Chapter 33: Nethergill IV– Outsmarted

For what felt like the thousandth time, Janet picked up the mana signature of yet another locust as it homed in on her position. Her brain was on fire with exhaustion, and her core was beginning to feel like an overused waterskin, mushy and overstretched and just one solid thwack away from complete collapse.

Still, she marshalled her resources to calculate the locust’s trajectory. Her headache was beginning to get in the way, but she pressed on regardless. A deployment of an explosive bolt of compressed mana followed by actuation of needle-sharp shadow constructs at its landing point, and she was ready for her next opponent.

The fight was unending. Already, she had been forced to down two more mana potions. Her muscles twitched with exhaustion, yearning for a moment’s relaxation, and worst of all her mind was closing in on its absolute limits. The fight had pushed her that far.

‘If only Aurelia was awake,’ she thought, ‘then we’d take turns obliterating the insects.’

She had already given up hope of Darius and Sylthis coming to their rescue. Not to say that it was out of the question, but expecting to be bailed out was just asking to die at the hands of the relentless swarm.

By that point, she’d built up a rhythm in her attack. Locusts entered her sphere of perception, which consisted of the hundreds-meter radius covered by her [Construct Zone]. [Shadow Authority] gave her command of every shadow the zone called into action, relaying all that information directly into her brain.

Once the assailants entered that sphere, it took her less than a split second to calculate their trajectory – locusts were not very maneuverable in their flight. Before they closed in on her position enough to cause any damage, an [Empowered Shadow Bolt] took out their wings.

Since every blade of grass on the ground cast its own shadow, all she had to do was mobilize the shadows at the exact spot that the locust would unceremoniously land into thin yet sturdy spikes. Gravity took care of the rest, depositing the insects right atop their doom.

Her strategy, although simplistic, ensured that her resources were utilized efficiently. Mana was only used to fire the shadow bolt and to deploy the spikes. There was no need for fancy, wasteful workings of magic. As such, although the fight had been going on continuously for close to an hour, she was yet to deplete her supply of potions, and her core was in relatively good health.

The only flaw in her strategy was the mental aspect. She needed her mind to efficiently track what locust to focus on next, to track its flight so the bolt would not go to waste, and to designate what area of her [Construct Zone] in which to activate the spikes.

The fight hinged on the longevity of her mental resources. Unfortunately, it was that very resource that was closest to the verge of bottoming out. She did not dare think of what would come after her mind became too fatigued to go on.

Tap!

Janet had grown used to the sounds of battle. The droning swarm, the sound of wings getting shredded by bolts of shadow, the satisfying thump of locusts dropping to the ground like ungraceful lumps of rock… not once in the fight had she heard a tap.

Instinctively, her eyes tracked to Aurelia’s position. She was still unresponsive, and her eyes were closed.

The momentary distraction allowed eight locusts to get close enough that the breeze from their wings ruffled her hair. That could not be allowed to stand.

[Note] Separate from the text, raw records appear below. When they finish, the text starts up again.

Lemma pretty_N_char_digit (d : N) :
  (d < 10)%N ->
  is_digit (pretty_N_char d) = true /\ digit_val (pretty_N_char d) = Z.of_N d.
Proof.
  intros H.
  assert (d = 0 \/ d = 1 \/ d = 2 \/ d = 3 \/ d = 4 \/ d = 5 \/ d = 6 \/
          d = 7 \/ d = 8 \/ d = 9)%N as Hd by lia.
  repeat destruct Hd as [->|Hd]; try subst d; split; reflexivity.
Qed.

Lemma digits_value_app (acc : Z) (l1 l2 : list ascii) :
  digits_value acc (l1 ++ l2) = digits_value (digits_value acc l1) l2.
Proof. unfold digits_value. apply foldl_app. Qed.

(** The digits that [pretty] puts in front of its accumulator. *)
Lemma pretty_N_go_digits (x : N) (s : string) :
  exists p,
    list_ascii_of_string (pretty_N_go x s) = p ++ list_ascii_of_string s /\
    Forall (fun c => is_digit c = true) p /\
    (forall acc, digits_value acc p = acc * 10 ^ Z.of_nat (length p) + Z.of_N x) /\
    ((0 < x)%N -> p <> []).
Proof.
  revert s. induction (N.lt_wf_0 x) as [x _ IH]. intros s.
  assert (x = 0 \/ 0 < x)%N as [->|Hx] by lia.
  - exists []. rewrite pretty_N_go_0. repeat split; try constructor.
    + intros acc. cbn. lia.
    + lia.
  - rewrite pretty_N_go_step by assumption.
    destruct (IH (x `div` 10)%N (N.div_lt x 10 Hx eq_refl)
                (String (pretty_N_char (x `mod` 10)) s))
      as (p & Hp & Hd & Hv & _).
    destruct (pretty_N_char_digit (x `mod` 10)%N) as [Hc Hcv];
      [apply N.mod_lt; lia|].
    exists (p ++ [pretty_N_char (x `mod` 10)]). repeat split.
    + rewrite Hp. cbn. rewrite <- app_assoc. reflexivity.
    + apply Forall_app. split; [assumption|]. constructor; [assumption|constructor].
    + intros acc. rewrite digits_value_app, Hv. cbn. rewrite Hcv.
      rewrite length_app. cbn [length].
      rewrite Nat2Z.inj_add, Z.pow_add_r by lia.
      change (Z.of_nat 1) with 1. rewrite Z.pow_1_r.
      rewrite (N.div_mod x 10) at 3 by lia.
      rewrite N2Z.inj_add, N2Z.inj_mul. change (Z.of_N 10) with 10. lia.
    + intros _ Hnil. destruct p; discriminate.
Qed.

Lemma digits_acc_digits (l : list ascii) (acc : Z) :
  Forall (fun c => is_digit c = true) l ->
  digits_acc acc true l = Some (digits_value acc l).
Proof.
  intros H. revert acc. induction H as [|c l Hc _ IH]; intros acc.
  - reflexivity.
  - cbn [digits_acc]. rewrite Hc. apply IH.
Qed.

Amidst a flurry of calculations and deliberations, Janet gathered bolts in both her palms, two to each. The difficult part was accurate targeting, but at the last minute she decided to instead just let the bolts explode against each other.

Eight big locusts were heading for her position, all flying in from different directions. The spectacular explosion caused damage to their eyes and impeded their sight, which made finishing them off that much easier. Disoriented by the explosion, they did not pose much challenge as she aided their plunge onto her skewering spikes with constructs of rope.

The victory aside, her battle rhythm was interrupted by the time the eight were dispatched. A few minutes of frantic flailing as she struggled to get things back under control ensued, but she got through it unscathed.

Tap!

This time, Janet kept her focus on the battle. She kept all her senses trained on the locusts, only dedicating her [Mana Sight] to scour the clearing for whatever was making the soft and understated yet conspicuously ominous sound.

In battle, she’d come to learn, often the variable that went unaccounted for was the one that determined victory or loss.

As expected, the clearing was filled to the brim with chaotic swirls of mana. The dying locusts sent mana churning, as did her exploding bolts. It would take some time to filter through the chaos for…

Tap!

‘Oh, there it is,’ Janet felt despair settle like a blanket of fog over her already gloomy outlook. Her nose was bleeding.

Transfixed, she watched as another drop of the life-carrying fluid dripped from her nose and glistened in the sun as it dropped onto her boot. Tap!

Three locusts that had sought to take advantage of her distraction were dispatched accordingly. Janet also kept an eye on the colored balls of light that began to dissipate as soon as the kill notifications arrived.

Tracking the souls was yet another drain on her mental resources, which elicited another sanguine drop for her trouble.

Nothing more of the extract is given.